Problem:
Present each line of the entries below that holds the word "Hpos".

Data shown:
(* ===== verification/TripoAdmit.v ===== *)
(** * Admission on the Tripo3D plane ([crates/forward/src/tripo3d/gateway.rs])

    A create-task request is decoded, checked field by field for its kind,
    translated to the provider's body, pinned to the profile that owns its
    uploaded files, and given a reserve from the rate card.  An object being
    built is the list of its entries, whose keys are distinct. *)
From S2P Require Import Prelude Text Tariffs MeterUsage RouterWire RouterCatalog Tripo3d MediaPlane.
#[local] Open Scope Z_scope.

(** ** Upload tokens *)
Definition TOKEN_PIN_CAPACITY : Z := 4096.
Definition TOKEN_PIN_TTL_SECS : Z := 3600.
Record TokenPin := mkPin { pin_profile : string; pin_object : option (string * string); pin_created : Z }.
Abbreviation Pins := (gmap string TokenPin).
Definition live_pin (pins : Pins) (now : Z) (token : string) : option TokenPin :=
  pin ← pins !! token; if wrap_i64 (now - pin_created pin) <=? TOKEN_PIN_TTL_SECS then Some pin else None.
Definition profile_for_token (pins : Pins) (now : Z) (token : string) : option string := pin_profile <$> live_pin pins now token.
Definition model_object_for_token (pins : Pins) (now : Z) (token : string) : option (string * string * string) :=
  pin ← live_pin pins now token; '(bucket, key) ← pin_object pin; Some (pin_profile pin, bucket, key).
(** [entries] is the map in its iteration order. *)
Definition pin_token (entries : list (string * TokenPin)) (pins : Pins) (token : string) (pin : TokenPin) : Pins :=
  let kept := if (TOKEN_PIN_CAPACITY <=? Z.of_nat (size pins)) && bool_decide (pins !! token = None)
              then match min_by_key (fun e => pin_created e.2) entries with Some (oldest, _) => delete oldest pins | None => pins end
              else pins in
  <[token := pin]> kept.

(** ** The request *)
Record ImageRef := mkImage { im_token : option string; im_url : option string; im_type : option string }.
Record EditPrompt := mkEdit { ed_view : string; ed_prompt : string }.
Record GenerationBody := mkTaskBody {
  q_task_type : string; q_model_version : option string; q_prompt : option string; q_negative_prompt : option string;
  q_image : ImageRef;
  q_files : option (list (option ImageRef));
  q_model_token : option string; q_original_model_task_id : option string; q_draft_model_task_id : option string;
  q_original_task_id : option string; q_format : option string; q_mode : option string;
  q_animations : option (list string); q_out_format : option string; q_rig_type : option string; q_spec : option string;
  q_texture_prompt_text : option string; q_style_image_token : option string; q_style_image_url : option string;
  q_part_names : option (list string); q_prompts : option (list EditPrompt); q_template : option string;
  q_texture : option bool; q_pbr : option bool; q_smart_low_poly : option bool; q_generate_parts : option bool;
  q_quad : option bool; q_style : option bool; q_texture_quality : option string; q_geometry_quality : option string;
  q_face_limit : option Z; q_model_seed : option Z; q_texture_seed : option Z }.
Definition image_fields : list string := ["image_token"; "image_url"; "image_type"].
Definition edit_fields : list string := ["view"; "prompt"].
Definition task_fields : list string :=
  ["type"; "model_version"; "prompt"; "negative_prompt"; "image_token"; "image_url"; "image_type"; "files"; "model_token";
   "original_model_task_id"; "draft_model_task_id"; "original_task_id"; "format"; "mode"; "animations"; "out_format";
   "rig_type"; "spec"; "texture_prompt_text"; "style_image_token"; "style_image_url"; "part_names"; "prompts"; "template";
   "texture"; "pbr"; "smart_low_poly"; "generate_parts"; "quad"; "style"; "texture_quality"; "geometry_quality";
   "face_limit"; "model_seed"; "texture_seed"].
(** A derived deserializer: unknown members are refused, and a sequence of all
    fields in order is accepted as well. *)
Definition struct_of {A} (fields : list string) (read : Value -> option A) (v : Value) : option A :=
  match v with
  | VObject entries => if forallb (fun e => bool_decide (e.1 ∈ fields)) entries then read v else None
  | VArray l => if Nat.eqb (length l) (length fields) then read (VObject (zip fields l)) else None
  | _ => None
  end.
Definition decode_image (v : Value) : option ImageRef :=
  struct_of image_fields (fun v =>
    token ← opt_field as_str "image_token" v; url ← opt_field as_str "image_url" v; type ← opt_field as_str "image_type" v;
    Some (mkImage token url type)) v.
Definition decode_slot (v : Value) : option (option ImageRef) :=
  match v with VNull => Some None | _ => Some <$> decode_image v end.
Definition decode_edit (v : Value) : option EditPrompt :=
  struct_of edit_fields (fun v => view ← get "view" v >>? as_str; prompt ← get "prompt" v >>? as_str; Some (mkEdit view prompt)) v.
Definition as_list {A} (read : Value -> option A) (v : Value) : option (list A) :=
  match v with VArray l => mapM read l | _ => None end.
Definition decode_task (v : Value) : option GenerationBody :=
  struct_of task_fields (fun v =>
    type ← get "type" v >>? as_str;
    version ← opt_field as_str "model_version" v; prompt ← opt_field as_str "prompt" v; negative ← opt_field as_str "negative_prompt" v;
    itoken ← opt_field as_str "image_token" v; iurl ← opt_field as_str "image_url" v; itype ← opt_field as_str "image_type" v;
    files ← opt_field (as_list decode_slot) "files" v; mtoken ← opt_field as_str "model_token" v;
    original_model ← opt_field as_str "original_model_task_id" v; draft ← opt_field as_str "draft_model_task_id" v;
    original ← opt_field as_str "original_task_id" v; format ← opt_field as_str "format" v; mode ← opt_field as_str "mode" v;
    animations ← opt_field as_strings "animations" v; out_format ← opt_field as_str "out_format" v;
    rig ← opt_field as_str "rig_type" v; spec ← opt_field as_str "spec" v;
    ttext ← opt_field as_str "texture_prompt_text" v; stoken ← opt_field as_str "style_image_token" v;
    surl ← opt_field as_str "style_image_url" v; parts ← opt_field as_strings "part_names" v;
    prompts ← opt_field (as_list decode_edit) "prompts" v; template ← opt_field as_str "template" v;
    texture ← opt_field as_bool "texture" v; pbr ← opt_field as_bool "pbr" v; low ← opt_field as_bool "smart_low_poly" v;
    gparts ← opt_field as_bool "generate_parts" v; quad ← opt_field as_bool "quad" v; style ← opt_field as_bool "style" v;
    tq ← opt_field as_str "texture_quality" v; gq ← opt_field as_str "geometry_quality" v;
    face ← opt_field as_u64 "face_limit" v; mseed ← opt_field as_u64 "model_seed" v; tseed ← opt_field as_u64 "texture_seed" v;
    Some (mkTaskBody type version prompt negative (mkImage itoken iurl itype) files mtoken original_model draft original format mode
      animations out_format rig spec ttext stoken surl parts prompts template texture pbr low gparts quad style tq gq face mseed tseed)) v.
(** The whole result, once the money is decided. *)
Definition stored_of (store : string -> option string) (st : TaskState) : list string :=
  if bool_decide (ts_lifecycle st = Success) then omap store (map fst (ts_artifacts st)) else [].
Definition missed_of (store : string -> option string) (st : TaskState) : Z :=
  if bool_decide (ts_lifecycle st = Success) then Z.of_nat (length (ts_artifacts st)) - Z.of_nat (length (stored_of store st)) else 0.
Lemma finalize_shape authority c id st store probe completed_at :
  is_final (ts_lifecycle st) = true -> 0 <= dc_reserve_credits c <= 100000 ->
  let consumed := ts_consumed_raw st >>? millicredits_from_raw in
  let charge := chargeable (ts_lifecycle st) consumed (dc_reserve_credits c) in
  exists n, decide_money (ts_lifecycle st) consumed (sat_i64 (dc_reserve_credits c * 1000))
    = Some (match charge with
            | Some m => if bool_decide (ts_lifecycle st = Success) then Exact m else Refund
            | None => Conservative (disbelief (ts_lifecycle st) consumed)
            end, n)
  /\ (forall m, charge = Some m -> 0 <= m <= 1000 * dc_reserve_credits c)
  /\ finalize_task authority c id st store probe completed_at = Some (mkFinalized (stored_of store st) (missed_of store st)
       (match charge with
        | Some m => settle_exact authority (dc_reservation c) (10000 * m)
        | None => settle_conservative_hold authority (dc_reservation c) (disbelief (ts_lifecycle st) consumed)
        end) n
       (match charge with
        | Some m => if tripo_identity_ok c id st completed_at
                    then Some (task_event c id st completed_at m, match probe with Ok b => Some b | Err _ => None end) else None
        | None => None
        end)).
Proof.
  intros Hl Hr consumed charge.
  assert (Hpos : forall m, consumed = Some m -> 0 <= m) by (intros m (raw & _ & Hm)%bind_Some; by eapply millicredits_nonneg).
  destruct (tripo_money (ts_lifecycle st) consumed (dc_reserve_credits c) Hl Hr Hpos) as (n & Hd & _). exists n. split; [done|].
  assert (Hcase : forall m, charge = Some m -> 0 <= m <= 1000 * dc_reserve_credits c /\ (ts_lifecycle st <> Success -> m = 0)).
  { unfold charge, chargeable. intros m. destruct (ts_lifecycle st); try done; [|by intros [= <-]; split; [lia|]..].
    intros (m' & Hm & Hle)%bind_Some. destruct (Z.leb_spec m' (1000 * dc_reserve_credits c)); simplify_eq. naive_solver. }
  split; [intros m Hm; by apply Hcase|]. unfold finalize_task. fold consumed. rewrite Hd. cbn [mbind option_bind].
  assert (Hs : omap store (if bool_decide (ts_lifecycle st = Success) then map fst (ts_artifacts st) else []) = stored_of store st)
    by (unfold stored_of; by case_bool_decide).
  assert (Hf : Z.of_nat (length (if bool_decide (ts_lifecycle st = Success) then map fst (ts_artifacts st) else [])) - Z.of_nat (length (stored_of store st))
    = missed_of store st) by (unfold missed_of, stored_of; case_bool_decide; [by rewrite length_map|done]).
  rewrite Hs, Hf. fold charge. clear Hs Hf Hd. f_equal. destruct charge as [m|]; [|done]. destruct (Hcase m eq_refl) as [Hm Hz].
  pose proof (tripo_event_identity c id st completed_at m ltac:(lia)) as Hv. unfold task_event in *. case_bool_decide.
  - cbv iota beta. rewrite tripo_api_leg by lia. cbv iota beta. f_equal. rewrite Hv. by destruct (tripo_identity_ok _ _ _ _).
  - rewrite Hz in * by done. f_equal. change (10000 * 0) with 0 in *. rewrite Hv. by destruct (tripo_identity_ok _ _ _ _).
Qed.

(** C28: A final task is charged exactly what the provider says it consumed.  A
    successful task whose consumption is within its reserve is charged ten thousand
    nanodollars for each thousandth of a credit, times the pinned multiplier; a
    failed or expired one is free.  A success with a missing or impossible consumption and a final state
    the documents do not define keep the hold and say why.  Every case settles the
    reservation in one call and moves exactly its own counter; a turn event is
    produced exactly for a charged task with a complete identity, and its two legs
    are the charge. *)
Theorem tripo_settlement_exact (c : DrainContext) (id : string) (st : TaskState) (store : string -> option string)
    (probe : result GatewayFailure BalanceSnapshotView) (completed_at : Z) :
  is_final (ts_lifecycle st) = true -> 0 <= dc_reserve_credits c <= 100000 ->
  (forall rv, dc_reservation c = Some rv -> 0 <= rv_mult_bp rv <= i64_max) ->
  let l := ts_lifecycle st in
  let consumed := ts_consumed_raw st >>? millicredits_from_raw in
  let charge := chargeable l consumed (dc_reserve_credits c) in
  exists out, finalize_task true c id st store probe completed_at = Some out
  /\ match charge with
     | Some m =>
         0 <= m <= 1000 * dc_reserve_credits c
         /\ f_settles out = match dc_reservation c with
            | Some rv => [mkSettle (rv_hold rv) (Z.min i64_max ((10000 * m * rv_mult_bp rv + 5000) / 10000)) None
                            (if 0 <? m then Some (10000 * m) else None)]
            | None => []
            end
         /\ f_turn out = if tripo_identity_ok c id st completed_at
                         then Some (task_event c id st completed_at m, match probe with Ok b => Some b | Err _ => None end) else None
     | None =>
         f_settles out = match dc_reservation c with
           | Some rv => [mkSettle (rv_hold rv) (rv_hold rv) (Some (disbelief l consumed)) None]
           | None => []
           end
         /\ f_turn out = None
     end
  /\ n_missing (f_counted out) = (if bool_decide (consumed = None) && bool_decide (l ∈ [Success; Failed; ExpiredTask]) then 1 else 0)
  /\ n_anomaly (f_counted out) = (if bool_decide (l = Success) && bool_decide (is_Some consumed) && bool_decide (charge = None) then 1 else 0)
  /\ n_undocumented (f_counted out) = (if bool_decide (l ∈ [Banned; Cancelled; Unknown]) then 1 else 0)
  /\ (l <> Success -> f_stored out = [] /\ f_failures out = 0)
  /\ Z.of_nat (length (f_stored out)) + f_failures out = if bool_decide (l = Success) then Z.of_nat (length (ts_artifacts st)) else 0.
Proof.
  intros Hl Hr Hmult l consumed charge.
  destruct (finalize_shape true c id st store probe completed_at Hl Hr) as (n & Hd & Hb & ->). fold l consumed charge in Hd, Hb |- *.
  assert (Hpos : forall m, consumed = Some m -> 0 <= m) by (intros m (raw & _ & Hm)%bind_Some; by eapply millicredits_nonneg).
  destruct (tripo_money l consumed (dc_reserve_credits c) Hl Hr Hpos) as (n' & Hd' & N1 & N2 & N3).
  rewrite Hd in Hd'. injection Hd' as <-. fold charge in N2. eexists. split; [reflexivity|]. cbn [f_settles f_turn f_counted f_stored f_failures].
  rewrite N1, N2, N3. clear N1 N2 N3 Hd Hpos. split.
  - destruct charge as [m|]; [|done]. specialize (Hb m eq_refl). split; [done|]. split; [|done]. rewrite settle_exact_spec by (done || lia).
    destruct (dc_reservation c); [|done]. do 2 f_equal. by destruct (Z.ltb_spec 0 m), (Z.ltb_spec 0 (10000 * m)); try lia.
  - unfold missed_of, stored_of. fold l. do 3 (split; [done|]). case_bool_decide; (split; [done|]); cbn [length]; lia.
Qed.

(** ** The drain ends *)
Lemma tripo_finalize_once e c id st :
  ee_authority e = true -> is_final (ts_lifecycle st) = true ->
  settles_once (dc_reservation c) (fr_settles (finalized_record c id e st)).
Proof.
  intros Hau Hl. unfold finalized_record. destruct (finalize_task _ c id st _ _ _) as [r|] eqn:E; unfold finalize_task in E; rewrite Hau in E.
  - apply bind_Some in E as ([money n] & _ & [= <-]). cbn.
    destruct money as [m| |reason]; [destruct (api_leg m)| |]; cbn; (apply settle_exact_once || apply settle_conservative_once).
  - by destruct (ts_lifecycle st), (ts_consumed_raw st >>? millicredits_from_raw) as [m|]; cbn in E; try (destruct (m <=? _) in E).
Qed.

Answer box:
  assert (Hpos : forall m, consumed = Some m -> 0 <= m) by (intros m (raw & _ & Hm)%bind_Some; by eapply millicredits_nonneg).
  destruct (tripo_money (ts_lifecycle st) consumed (dc_reserve_credits c) Hl Hr Hpos) as (n & Hd & _). exists n. split; [done|].
  assert (Hpos : forall m, consumed = Some m -> 0 <= m) by (intros m (raw & _ & Hm)%bind_Some; by eapply millicredits_nonneg).
  destruct (tripo_money l consumed (dc_reserve_credits c) Hl Hr Hpos) as (n' & Hd' & N1 & N2 & N3).
  rewrite N1, N2, N3. clear N1 N2 N3 Hd Hpos. split.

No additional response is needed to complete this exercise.